De ‘pior corneteiro’ a sambista do primeiro time

Aragão não era para ser do samba, sequer da música. Na casa de Padre Miguel, seus pais ouviam poucas coisas, entre elas Elizeth Cardoso e Românticos de Cuba. Aprendeu violão sozinho, olhando outros tocarem. Passou para guitarra e entrou para bandas de bailes, como a TNT 5. Quando serviu na Base Aérea de Santa Cruz, pediu para ser corneteiro, cujo trabalho era notado às 22h e às 6h. No ínterim, escapava para tocar nos bailes.

— Para convencer as pessoas, eu disse: “Nasci para ser corneteiro”. Mas acho que fui o pior que passou por lá — recorda.

Na Aeronáutica, conheceu seu primeiro parceiro, Jotabê. Compuseram “Malandro” em 1967. O samba seria gravado apenas em 1976 por Elza Soares e foi um estouro. Até hoje é cantado pelo país.

Estranho no ninho

Em seguida, conheceu o Cacique de Ramos, tornando-se o principal violonista das rodas. No disco “Pé no chão” (1978), de Beth Carvalho, feito com músicos que ela descobriu no Cacique, ele emplacou a faixa de maior sucesso: “Vou festejar”. É cantado em pagodes, mas também em celebrações políticas e estádios de futebol.
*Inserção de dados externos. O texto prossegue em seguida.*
(** Lines 128 to 130 of the source, repeated in [query], [tooling_query],
    [describe_object] and [retrieve_metadata]: the test
    ["content" in result and len(result["content"]) > 0], then the decoding
    of the first item's text, or the result itself. *)
Definition has_content (result : value) : outcome bool :=
  obind (py_contains "content" result) (fun present =>
  if present then
    obind (py_getitem result "content") (fun content =>
    obind (py_len content) (fun n =>
    Return (Z.ltb 0 n)))
  else Return false).

Definition unwrap_content (result : value) : outcome value :=
  obind (has_content result) (fun nonempty =>
  if nonempty then
    obind (py_getitem result "content") (fun content =>
    obind (py_getitem0 content) (fun item =>
    obind (py_getitem item "text") (fun t =>
    py_json_loads t)))
  else Return result).

(** ** The methods, over the state of the client and of the network *)

Section Client.

(** The network and the server behind it: a state of their own and the
    function that answers one [requests.post]. *)
Context {World : Type}.
Variable requests_post : World -> request -> World * (request_failure + response).

(** The client object, the network, and the record of the calls made to
    [requests.post], oldest first. *)
Record machine : Type := {
  self : client;
  world : World;
  wire : list request
}.

Definition M (A : Type) : Type := machine -> machine * outcome A.

Definition ret {A} (a : A) : M A := fun m => (m, Return a).

Definition lift {A} (r : outcome A) : M A := fun m => (m, r).

Definition bind {A B} (c : M A) (k : A -> M B) : M B :=
  fun m =>
    match c m with
    | (m', Return a) => k a m'
    | (m', Raise e) => (m', Raise e)
    end.

Notation "x <- c ;; k" := (bind c (fun x => k))
  (at level 100, c at next level, right associativity).

Definition get_self : M client := fun m => (m, Return (self m)).

(** [self.request_id += 1; return self.request_id]. *)
Definition _next_id : M Z :=
  fun m =>
    let n := request_id (self m) + 1 in
    ({| self := set_request_id (self m) n; world := world m; wire := wire m |},
     Return n).

(** One call of [requests.post]: recorded on the wire, answered by the
    network. *)
Definition post (rq : request) : M response :=
  fun m =>
    let (w, answer) := requests_post (world m) rq in
    ({| self := self m; world := w; wire := wire m ++ [rq] |},
     match answer with
     | inl f => Raise (RequestException f)
     | inr r => Return r
     end).

Definition _call_jsonrpc (method : string) (params : option dict) : M value :=
  id <- _next_id ;;
  let payload := JObj [("jsonrpc", JStr "2.0");
                       ("id", JInt id);
                       ("method", JStr method);
                       ("params", JObj (params_or_empty params))] in
  me <- get_self ;;
  response <- post {| req_url := mcp_endpoint me;
                      req_headers := headers me;
                      req_json := payload;
                      req_timeout := 60 |} ;;
  _ <- lift (raise_for_status response) ;;
  result <- lift (response_json response) ;;
  lift (resolve result).

Definition initialize : M value := _call_jsonrpc "initialize" None.

Definition list_tools : M value := _call_jsonrpc "tools/list" None.

Definition call_tool (tool_name : string) (arguments : dict) : M value :=
  _call_jsonrpc "tools/call"
    (Some [("name", JStr tool_name); ("arguments", JObj arguments)]).

Definition query (soql : string) : M value :=
  result <- call_tool "query" [("query", JStr soql)] ;;
  lift (unwrap_content result).

Definition tooling_query (q : string) : M value :=
  result <- call_tool "tooling-query" [("query", JStr q)] ;;
  lift (unwrap_content result).

Definition describe_object (object_name : string) (detailed : bool) : M value :=
  result <- call_tool "describe-object"
              [("objectName", JStr object_name); ("detailed", JBool detailed)] ;;
  lift (unwrap_content result).

Definition retrieve_metadata (metadata_type : string) (full_names : list value)
  : M value :=
  result <- call_tool "metadata-retrieve"
              [("type", JStr metadata_type); ("fullNames", JList full_names)] ;;
  lift (unwrap_content result).

(** *** Sequences of calls on one instance *)

Inductive call : Type :=
| CallJsonrpc (method : string) (params : option dict)
| Initialize
| ListTools
| CallTool (tool_name : string) (arguments : dict)
| Query (soql : string)
| ToolingQuery (q : string)
| DescribeObject (object_name : string) (detailed : bool)
| RetrieveMetadata (metadata_type : string) (full_names : list value).

Definition perform (c : call) : M value :=
  match c with
  | CallJsonrpc method params => _call_jsonrpc method params
  | Initialize => initialize
  | ListTools => list_tools
  | CallTool tool_name arguments => call_tool tool_name arguments
  | Query soql => query soql
  | ToolingQuery q => tooling_query q
  | DescribeObject object_name detailed => describe_object object_name detailed
  | RetrieveMetadata metadata_type full_names =>
      retrieve_metadata metadata_type full_names
  end.

(** The caller makes the calls one after the other on the same instance
    and goes on whatever each one returns or raises. *)
Fixpoint perform_all (cs : list call) (m : machine) : machine * list (outcome value) :=
  match cs with
  | [] => (m, [])
  | c :: rest =>
      let (m1, r) := perform c m in
      let (m2, rs) := perform_all rest m1 in
      (m2, r :: rs)
  end.

(** A new instance, before its first call. *)
Definition fresh (c : client) (w : World) : machine :=
  {| self := c; world := w; wire := [] |}.

End Client.

(** The id attached to an outbound request. *)
Definition sent_id (rq : request) : option Z :=
  match req_json rq with
  | JObj d =>
      match dict_get "id" d with
      | Some (JInt n) => Some n
      | _ => None
      end
  | _ => None
  end.

Definition sent_ids (l : list request) : list (option Z) := map sent_id l.

(** The request that a call of [_call_jsonrpc] posts when it is given the
    id [id]. *)
Definition jsonrpc_request (me : client) (id : Z) (method : string)
  (params : option dict) : request :=
  {| req_url := mcp_endpoint me;
     req_headers := headers me;
     req_json := JObj [("jsonrpc", JStr "2.0");
                       ("id", JInt id);
                       ("method", JStr method);
                       ("params", JObj (params_or_empty params))];
     req_timeout := 60 |}.

(** What the rest of [_call_jsonrpc] makes of the answer of the network. *)
Definition settle (answer : request_failure + response) : outcome value :=
  match answer with
  | inl f => Raise (RequestException f)
  | inr r =>
      obind (raise_for_status r) (fun _ =>
      obind (response_json r) resolve)
  end.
— Parece que Deus me põe no lugar certo na hora certa. Tenho parceiros de talento e não consigo alcançar o pé deles. Não entendo por que eles também não chegam (aonde ele chegou). Fico com vergonha. Parece que estou roubando um lugar — diz, também assegurando não entender como se tornou um sambista de ponta. — Não carrego a representatividade do samba. Não vim do meio, não fui de escola de samba, não fui de favela, de morro.

Aragão fala bastante em Deus. Na adolescência, ganhou uma Bíblia de uma igreja protestante, mas deixou de frequentar quando soube que não poderia pegar doces de Cosme e Damião. Cultiva sua fé de modo particular.

— Como a religião é tão forte e acontece isso agora (o conflito entre Israel e Hamas)? O ser humano mata desse jeito em nome de defesa e também de religião. Não tenho competência para debater isso com os outros. Melhor compor — acredita.

Zeca Pagodinho se valeu de fé para torcer pelo parceiro (no samba “Não sou mais disso”, por exemplo) quando Aragão estava internado por causa do linfoma. Todo dia, às 18h, ligava para uma das duas filhas do amigo, Tânia, e pedia para fazerem uma corrente em prol da recuperação. Parece que deu certo.